=== Section Start ===

(* ===== verification/Normalizer.v ===== *)
(** * Normalizer: [dqmEndRun]

    At the end of a run with at least one processed luminosity block the
    module sorts the block numbers and, for every variable and every scope
    other than "run", scans the populated bins of the booked histograms for
    the least and greatest content, separately for the value series and the
    difference series of the scope, sets the display bounds of each
    histogram from the extremes of its group (or widens the histogram's own
    bounds by 0.01 when the group has no spread), and restricts the x axis
    to the processed blocks.  Sorting is a morphism from permutations to
    equality, so the outcome does not depend on the order of closing. *)

From S2P Require Export Frame.
From stdpp Require Import sorting.

Local Open Scope string_scope.
Local Open Scope list_scope.

(** ** The two groups of series *)

Definition bigNumber : double := 1000000%float.

(** The value series. *)
Definition is_abs (name : string) : bool :=
  (name =? "Lumibased BeamSpotFit") || (name =? "Lumibased PrimaryVertex")
  || (name =? "Lumibased DataBase") || (name =? "Lumibased Online").

(** The difference series. *)
Definition is_delta (name : string) : bool :=
  (name =? "Lumibased PrimaryVertex-DataBase fit")
  || (name =? "Lumibased PrimaryVertex-Online fit")
  || (name =? "Lumibased Online-DataBase fit")
  || (name =? "Lumibased PrimaryVertex-DataBase")
  || (name =? "Lumibased PrimaryVertex-Online").

(** ** The scan *)

(** The four running extremes of a scope. *)
Record Extremes : Type := mkExtremes {
  min : double;
  max : double;
  minDelta : double;
  maxDelta : double
}.

Definition extremes_init : Extremes :=
  mkExtremes bigNumber (- bigNumber) bigNumber (- bigNumber).

(** [if (min > c) min = c] *)
Definition lower (m c : double) : double := if dgt m c then c else m.

(** [if (max < c) max = c] *)
Definition raise (m c : double) : double := if (m <? c)%float then c else m.

(** A bin counts when its error or its content is not zero. *)
Definition populated (h : Histo) (bin : Z) : bool :=
  dne (GetBinError h bin) 0 || dne (GetBinContent h bin) 0.

(** The body of the loop over the bins of a histogram. *)
Definition scan_bin (name : string) (h : Histo) (e : Extremes) (bin : Z) : Extremes :=
  if populated h bin then
    let c := GetBinContent h bin in
    if is_abs name then mkExtremes (lower (min e) c) (raise (max e) c) (minDelta e) (maxDelta e)
    else if is_delta name then
      mkExtremes (min e) (max e) (lower (minDelta e) c) (raise (maxDelta e) c)
    else e
  else e.

(** The loop over the bins [1..GetNbinsX()] of an entry. *)
Definition scan_histo (e : Extremes) (itHHH : string * ME) : Extremes :=
  match snd itHHH with
  | Some h => fold_left (scan_bin (fst itHHH) h) (bins h) e
  | None => e
  end.

(** The first loop over the entries of a scope. *)
Definition scan_scope (names : list (string * ME)) : Extremes :=
  fold_left scan_histo names extremes_init.

(** ** The bounds *)

(** No populated bin was seen, or all seen contents are equal. *)
Definition degenerate (mn mx : double) : bool :=
  ((mx =? - bigNumber)%float && (mn =? bigNumber)%float) || (mx - mn =? 0)%float.

(** The histogram's own bounds, widened by 0.01 on each side. *)
Definition widen_own (h : Histo) : Histo :=
  let h1 := SetMinimum (GetMinimum h - 0.01)%float h in
  SetMaximum (GetMaximum h1 + 0.01)%float h1.

(** The extremes of the group, padded by [k] times their spread. *)
Definition pad (k mn mx : double) (h : Histo) : Histo :=
  SetMaximum (mx + k * (mx - mn))%float (SetMinimum (mn - k * (mx - mn))%float h).

Definition set_group_bounds (k mn mx : double) (h : Histo) : Histo :=
  if degenerate mn mx then widen_own h else pad k mn mx h.

(** The body of the second loop over the entries of a scope. *)
Definition set_bounds (e : Extremes) (firstLumi lastLumi : Z) (name : string) (h : Histo)
  : Histo :=
  let h1 :=
    if is_abs name then set_group_bounds 0.1 (min e) (max e) h
    else if is_delta name then set_group_bounds 2 (minDelta e) (maxDelta e) h
    else h in
  SetRangeUser (of_int firstLumi - 0.5)%float (of_int lastLumi + 0.5)%float h1.

(** The body of the loop over the scopes of a variable. *)
Definition endRun_scope (firstLumi lastLumi : Z) (scope : string) (names : list (string * ME))
  : list (string * ME) :=
  if negb (scope =? "run") then
    let e := scan_scope names in
    map (fun itHHH => (fst itHHH,
                       option_map (set_bounds e firstLumi lastLumi (fst itHHH)) (snd itHHH)))
      names
  else names.

(** The loops over variables and scopes. *)
Definition endRun_histosMap (firstLumi lastLumi : Z) (hm : HistosContainer) : HistosContainer :=
  map (fun itH =>
         (fst itH, map (fun itHH => (fst itHH, endRun_scope firstLumi lastLumi
                                                 (fst itHH) (snd itHH)))
                     (snd itH))) hm.

(** [std::sort(processedLumis_.begin(), processedLumis_.end())] *)
Definition sort_lumis (l : list Z) : list Z := merge_sort Z.le l.

Section Handler.
Context `{BeamFitterOps} `{PVFitterOps}.

Definition dqmEndRun (m : Monitor) : Monitor :=
  match processedLumis_ m with
  | [] => m
  | _ =>
      let sorted := sort_lumis (processedLumis_ m) in
      let firstLumi := default 0%Z (head sorted) in
      let lastLumi := default 0%Z (last sorted) in
      set_histosMap (endRun_histosMap firstLumi lastLumi (histosMap_ m))
        (set_processedLumis sorted m)
  end.

End Handler.

(** ** The extremes bound what was scanned *)

(** The two groups, and the extremes of each. *)
Inductive Group : Type := Abs | Delta.

Definition group_of (name : string) : option Group :=
  if is_abs name then Some Abs else if is_delta name then Some Delta else None.

Definition lo (g : Group) (e : Extremes) : double :=
  match g with Abs => min e | Delta => minDelta e end.

Definition hi (g : Group) (e : Extremes) : double :=
  match g with Abs => max e | Delta => maxDelta e end.

(** The padding factor of a group. *)
Definition padding (g : Group) : double :=
  match g with Abs => 0.1%float | Delta => 2%float end.

(** [c] is neither below the lower nor above the upper extreme. *)
Definition within (g : Group) (e : Extremes) (c : double) : Prop :=
  (c <? lo g e)%float = false /\ (hi g e <? c)%float = false.

Section Scan.
Implicit Types (m c x : double) (e : Extremes) (h : Histo) (g : Group).

Lemma lower_bound m c : (c <? lower m c)%float = false.
Proof.
  unfold lower, dgt. destruct (c <? m)%float eqn:E; [apply ltb_irrefl | exact E].
Qed.

Lemma raise_bound m c : (raise m c <? c)%float = false.
Proof.
  unfold raise. destruct (m <? c)%float eqn:E; [apply ltb_irrefl | exact E].
Qed.

(** Lowering the minimum keeps it below what it was below. *)
Lemma lower_keeps m c x : (x <? m)%float = false -> (x <? lower m c)%float = false.
Proof.
  intros Hx. unfold lower, dgt. destruct (c <? m)%float eqn:E; [|exact Hx].
  destruct (x <? c)%float eqn:Exc; [|reflexivity].
  rewrite (ltb_trans x c m Exc E) in Hx. discriminate.
Qed.
(** [Aie::submit_sync_bo] *)
Definition submit_sync_bo (bo : xrtBufferHandle) (gmio : gmio_type)
    (dir : xclBOSyncDirection) (size offset : Z) : M unit :=
  match dir with
  | XCL_BO_SYNC_BO_GMIO_TO_AIE =>
      if negb (gmio_type_ gmio =? 0)
      then throw (xrt_core_error (- EINVAL) "Sync BO direction does not match GMIO type")
      else mret tt
  | XCL_BO_SYNC_BO_AIE_TO_GMIO =>
      if negb (gmio_type_ gmio =? 1)
      then throw (xrt_core_error (- EINVAL) "Sync BO direction does not match GMIO type")
      else mret tt
  | XCL_BO_SYNC_BO_OTHER =>
      throw (xrt_core_error (- EINVAL) "Can't sync BO: unknown direction.")
  end;;
  (if size_check size
   then throw (xrt_core_error (- EINVAL) "Sync AIE Bo fails: size is not 32 bits aligned.")
   else mret tt);;
  a ← get_aie;
  match index (shim_dma a) (gmio_shim_col gmio) with
  | None => throw std_out_of_range
  | Some _ =>
      let col := gmio_shim_col gmio in
      let chan := gmio_channel_number gmio in
      let shim_tile := XAie_TileLoc col 0 in
      let gmdir := gm_direction gmio in
      let pchan := to_u32 (CONVERT_LCHANL_TO_PCHANL hdr chan) in
      (* Find a free BD. Busy wait until we get one. *)
      (fun w => find_free_bd (length (script w)) col chan shim_tile pchan gmdir w);;
      c ← chan_get col chan;
      bd ← front (idle_bds c);
      pop_idle col chan;;
      bd ← prepare_bd bd bo;
      (* the length parameter of the driver has 32 bits *)
      call (XAie_DmaSetAddrLen
              (to_size_t ((if AIESIM hdr then bo_address bo else vaddr bd) + offset))
              (to_u32 size));;
      (* Set BD lock *)
      call (XAie_DmaSetLock (bd_num bd) (bd_num bd));;
      call XAie_DmaEnableBd;;
      (* Write BD *)
      call (XAie_DmaWriteBd shim_tile (bd_num bd));;
      (* Enqueue BD *)
      call (XAie_DmaChannelPushBdToQueue shim_tile pchan gmdir (bd_num bd));;
      push_pend col chan bd
  end.

(** [while (XAie_DmaWaitForDone(...) != XAIE_OK);] *)
Fixpoint wait_for_done (rounds : nat) (tile : XAie_LocType) (pchan : Z)
    (gmdir : XAie_DmaDirection) (timeout : Z) : M unit :=
  match rounds with
  | O => stalled
  | S rounds =>
      rc ← ask (XAie_DmaWaitForDone tile pchan gmdir timeout);
      if rc =? 0 then mret tt
      else wait_for_done rounds tile pchan gmdir timeout
  end.

(** [while (!dmap->dma_chan[chan].pend_bds.empty())]: every round pops one
    descriptor, so the length of the queue bounds the rounds. *)
Fixpoint drain_pending (rounds : nat) (col chan : Z) : M unit :=
  c ← chan_get col chan;
  match pend_bds c with
  | [] => mret tt
  | _ :: _ =>
      match rounds with
      | O => stalled
      | S rounds => drain_front col chan;; drain_pending rounds col chan
      end
  end.

(** [Aie::wait_sync_bo]; [col] stands for the pointer [dmap]. *)
Definition wait_sync_bo (col chan : Z) (tile : XAie_LocType)
    (gmdir : XAie_DmaDirection) (timeout : Z) : M unit :=
  (fun w => wait_for_done (length (script w)) tile
              (CONVERT_LCHANL_TO_PCHANL hdr chan) gmdir timeout w);;
  c ← chan_get col chan;
  drain_pending (length (pend_bds c)) col chan.

Definition find_gmio (name : string) (l : list gmio_type) : option gmio_type :=
  List.find (fun it => String.eqb (gmio_name it) name) l.

(** [Aie::sync_bo] *)
Definition sync_bo (bo : xrtBufferHandle) (gmioName : string)
    (dir : xclBOSyncDirection) (size offset : Z) : M unit :=
  a ← get_aie;
  if negb (devInst a)
  then throw (xrt_core_error (- EINVAL) "Can't sync BO: AIE is not initialized")
  else
  match find_gmio gmioName (gmios a) with
  | None => throw (xrt_core_error (- EINVAL) "Can't sync BO: GMIO name not found")
  | Some gmio =>
      submit_sync_bo bo gmio dir size offset;;
      a ← get_aie;
      match index (shim_dma a) (gmio_shim_col gmio) with
      | None => throw std_out_of_range
      | Some _ =>
          let chan := gmio_channel_number gmio in
          let shim_tile := XAie_TileLoc (gmio_shim_col gmio) 0 in
          let gmdir := gm_direction gmio in
          wait_sync_bo (gmio_shim_col gmio) chan shim_tile gmdir 0
      end
  end.
(* ===== verification/Prelude.v ===== *)
(** * RT-Thread 2.0.1 kernel: verification development

    RT-Thread is a small real-time kernel in C.  This library models the kernel
    proper and the containers of the driver framework, function by function, and proves what
    makes it correct: that the scheduler always runs the right thread, that timers
    fire in order and on time, that the IPC objects do what their contracts say, that
    the heap never hands out overlapping blocks, and that all of this stays true under
    any sequence of calls and clock ticks.

    ** The program and its parts

    A thread runs until it gives up the processor in [rt_schedule()]
    (src/scheduler.c), which picks the first thread of the highest non-empty ready
    list from a bitmap.  Threads leave the ready lists by sleeping or by waiting on an
    IPC object (src/thread.c, src/ipc.c, src/mempool.c), with a timer
    (src/timer.c) for the timeout; they come back when another thread or an interrupt
    resumes them, or when the clock tick (src/clock.c) finds their timer due.  Every
    object starts with a header (src/object.c) and is linked on the list of its class.
    Dynamic objects live on the heap of src/mem.c.  All lists are the intrusive
    doubly linked lists of include/rtservice.h.

    ** Files

    - [Prelude]: C integers as [Z] with explicit wrap-around, error codes, the
      state-and-fault monad [M], its tactics and hint databases, generic lemmas.
    - [RtList]: [Module Ptr], the list operations of rtservice.h on a store of
      next/prev pairs; [Module Abs], the same operations on named sequences; the
      refinement between them.  The kernel files use the abstract view.
    - [KService]: [__rt_ffs].  [Memory], [KString]: bytes and words in memory, the
      memory and string routines of src/kservice.c.
    - [SmallMem]: src/mem.c with block headers in memory.  [HeapLayout]: the heap as a
      sequence of blocks and the chain of headers that represents it.
      [SmallMemCorrect]: the heap invariant and what each call does to the blocks.
    - [Kernel]: the structures of rtdef.h as records and [kstate], the global
      variables of the kernel; [KConfig], the configuration (rtconfig.h) as a class;
      [Allocator], the heap as the kernel sees it.
    - [Scheduler], [Object], [Timer], [Thread]: one file each for src/scheduler.c,
      src/object.c, src/timer.c, src/thread.c.  [KHeap]: the laws the kernel needs of
      its [Allocator], their proof for mem.c, and dynamic objects and threads proved
      against the laws.
    - [Ipc], [Semaphore], [Mutex], [Event], [Mailbox], [MessageQueue]: src/ipc.c;
      [MemPool]: src/mempool.c.
    - [Clock]: src/clock.c, src/irq.c and src/idle.c.
    - [Background], [Asleep], [Services]: what calls leave alone, as program logics over the
      code: the kernel state behind timeout functions, a thread that sleeps, and the
      functions an application may give to a timer ([service]: they may stop timers,
      change periods, release semaphores and work on other objects).
    - [System]: threads, semaphores, timers and the clock together, as a transition system
      with any interleaving of calls and ticks.
    - [Board]: the start-up sequence of a board and an executable checker of the
      kernel invariant.  [Witness], [HeapWitness]: every property on a concrete run of
      that board.
    - [Device]: src/device.c, with the functions of a driver as the class [DriverOps].
    - [RingBuffer], [Driver], [Completion], [DataQueue]: the containers of
      components/drivers/src; [Driver] holds what completions and data queues share,
      the interrupt mask among it.  [DriverWitness]: their concrete runs.
    - [KPrintf]: rt_vsnprintf and its family (src/kservice.c).  [PrintfSpec]: formats as
      lists of literal characters and directives, how they are written down and which text
      they stand for, and the proof that rt_vsnprintf prints it.
    - [MemHeap]: src/memheap.c.  [MemHeapLayout]: the rings of headers and the sequence of
      blocks they represent; [MemHeapCorrect]: allocating and freeing; [MemHeapResize]:
      rt_memheap_realloc, rt_memheap_init and the theorems; [MemHeapKernel]: a memory heap
      as the kernel's heap (instance of [AllocatorLaws]) and concrete heaps.
    - The shell, components/finsh.  [Finsh]: its data, variables and symbol tables; [FinshVm]:
      the virtual machine; [FinshCompiler]: type check and code generation; [FinshHeap]:
      its heap and syntax nodes; [FinshToken], [FinshParser]: tokenizer and parser;
      [FinshLine]: finsh_run_line.  [FinshVmCorrect]: the program counter and the effect of
      each operation; [FinshExpr]: an expression language with its meaning and its byte
      code; [FinshTree]: trees in the node table and their type check; [FinshCode]: the code
      emitted for a tree; [FinshRun]: compiling and running.  [FinshShell]: the loop of the
      shell's thread, line editing, history and completion; [FinshEdit]: the command line as
      text with a cursor, which the loop implements.  [FinshWitness]: concrete lines.
    - The virtual file system, components/dfs.  [DfsPath]: the rewriting of paths on the
      bytes of a block, and what a path means; [Dfs], [DfsFile], [DfsPosix]: the tables, the
      operations on files and mount points, and the POSIX calls; a file system is an instance
      of [FsOps].  [DfsTables]: lock, heap, paths and tables; [DfsOpen]: the table of
      descriptors as a map of open files; [DfsCalls]: the laws [FsLaws] of a file system and
      the calls proved from them.  [DfsWitness]: a small system with two mount points.
    - The RAM file system, components/dfs/filesystems/ramfs.  [RamPool]: the blocks of a memory
      heap with their contents; [Ramfs]: the operations, an instance of [FsOps];
      [RamfsCorrect]: the map of files they work on and the instance of [FsLaws];
      [RamfsVfs]: writing and reading through the POSIX calls.  [RamfsWitness]: concrete runs.

    ** How the code is modelled

    A C function is a definition in the monad [M]: it takes the state, returns a value
    and the new state, or a fault.  [Assert] is a failing [RT_ASSERT] or [RT_DEBUG]
    check (both compiled in), [BadPointer] a use of memory that is not there, and
    [OutOfFuel] the end of the fuel of a loop, [Undefined] an operation C leaves undefined, and
    [Waits] a wait inside a call of the file system, whose lock is free in all its theorems.
    Theorems say that the code returns [Ok]
    with the result they describe; none of them holds because the code does not
    return.  Fuel is given in terms of the data a loop walks over (the length of a
    list, the number of bytes plus one), and each such loop is proved to end with it.

    Code between [rt_hw_interrupt_disable] and [rt_hw_interrupt_enable] is one step.
    A call that may block runs up to its [rt_schedule()] and returns [Blocked] with
    the local variables the rest needs; the rest is the definition with the suffix
    [_resume], run when the thread runs again.  Sending to and receiving from a message
    queue drop the interrupt lock half-way, so they are modelled in phases.  A context
    switch is a request recorded in the state, as PendSV sees it.

    Configuration: any number of priorities up to 256 (both bitmap variants), any number of
    timer list levels, 32-bit processor, [char] unsigned.  Hooks are not installed;
    modules and soft timers are off, as in the board configurations.

    Limits of the model.  Heap headers are kept apart from the bytes of the blocks, so the
    programs are those that write within their blocks; the heap semaphore is free between
    calls.  The variables and pointers of the shell's programs reach a memory of their own,
    not the text segment, the stack and the program counter of the machine.  Signed
    overflow (the shell's operators, the counter of rt_memcpy beyond 2^31 bytes) wraps
    around as on the targets, where C leaves it undefined.  The exact effect of a tick
    ([Clock]) is stated for timeout functions that leave threads and timers alone, the
    safety of the system and the sleep of a thread ([System]) for all [service]s; both are
    hypotheses of the theorems.

    ** What the theorems show

    - Scheduler: [rt_schedule] runs the first thread of the highest ready priority;
      bitmap and lists agree after every insertion and removal; a critical section
      defers the switch until its outermost end.
    - Timers and clock: the skip list stays sorted with equal timeouts in order of
      arrival, also when the 32-bit tick wraps; a tick runs exactly the timers that
      are due, wakes their threads and rotates the ready list at the end of a slice.
    - Threads: start, suspend and resume, sleep, yield, exit and clean-up by the idle
      thread, creation from the heap with all error paths.
    - IPC: what each operation does on each branch (success, no wait, waiting, woken,
      timed out); mutexes pass priority on and restore it; mailboxes and message
      queues refine queues; overflow of counters.
    - Heap: the blocks in use are disjoint, inside the heap and keep their contents
      under any sequence of calls; allocate/free round trip; first fit.
    - System: the kernel invariant holds after any interleaving of calls and
      ticks, and a sleeping thread is woken at the right tick, not before, whatever the
      others do meanwhile.
    - Devices and containers: opens and closes balance, a registered device is found;
      ring buffer and data queue (of a power of two) refine bounded queues; the signal of a
      completion is kept until a wait consumes it; the cases in which the code fails to do
      so (a waiter that has timed out, a queue of another size) are theorems too.
    - Shell: the type check types every tree of known names; compiling and running a line
      of well typed statements computes their meaning; the line editor with its history
      refines a text with a cursor.
    - RAM file system: its entries and blocks represent a map from names to contents; what is
      written through the POSIX calls is read back.
    - Files: paths are rewritten to their canonical text inside their block; a path goes to
      the file system mounted deepest above it; descriptors are a finite map of open files
      under open, close, read, write and lseek.
    - Library: list, find-first-set, memory and string routines against reference
      definitions; rt_vsnprintf against a meaning of formats that shares nothing with its
      parser.

    ** Not modelled

    Pure hardware access (board drivers, context switch assembly), soft timers, dynamic
    modules (src/module.c), the slab allocator (src/slab.c), vendored code (lwIP,
    FatFs, SQLite and the like), and the components above the kernel
    listed as open in the plan.

    ** Plan

    Open, in this order: pipes and work queues, romfs and devfs as further instances of the
    file system interface, the parser's round trip, msh, the console (rt_kprintf). *)
From stdpp Require Import base tactics numbers list gmap.
From Stdlib Require Import ZArith Lia Zbitwise.
Local Open Scope Z_scope.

=== Section End ===

TASK
Set down, word for word, each line from the top of the records above through the line with "mkExtremes bigNumber (- bigNumber)".

SOLVED EXERCISE
(* ===== verification/Normalizer.v ===== *)
(** * Normalizer: [dqmEndRun]

    At the end of a run with at least one processed luminosity block the
    module sorts the block numbers and, for every variable and every scope
    other than "run", scans the populated bins of the booked histograms for
    the least and greatest content, separately for the value series and the
    difference series of the scope, sets the display bounds of each
    histogram from the extremes of its group (or widens the histogram's own
    bounds by 0.01 when the group has no spread), and restricts the x axis
    to the processed blocks.  Sorting is a morphism from permutations to
    equality, so the outcome does not depend on the order of closing. *)

From S2P Require Export Frame.
From stdpp Require Import sorting.

Local Open Scope string_scope.
Local Open Scope list_scope.

(** ** The two groups of series *)

Definition bigNumber : double := 1000000%float.

(** The value series. *)
Definition is_abs (name : string) : bool :=
  (name =? "Lumibased BeamSpotFit") || (name =? "Lumibased PrimaryVertex")
  || (name =? "Lumibased DataBase") || (name =? "Lumibased Online").

(** The difference series. *)
Definition is_delta (name : string) : bool :=
  (name =? "Lumibased PrimaryVertex-DataBase fit")
  || (name =? "Lumibased PrimaryVertex-Online fit")
  || (name =? "Lumibased Online-DataBase fit")
  || (name =? "Lumibased PrimaryVertex-DataBase")
  || (name =? "Lumibased PrimaryVertex-Online").

(** ** The scan *)

(** The four running extremes of a scope. *)
Record Extremes : Type := mkExtremes {
  min : double;
  max : double;
  minDelta : double;
  maxDelta : double
}.

Definition extremes_init : Extremes :=
  mkExtremes bigNumber (- bigNumber) bigNumber (- bigNumber).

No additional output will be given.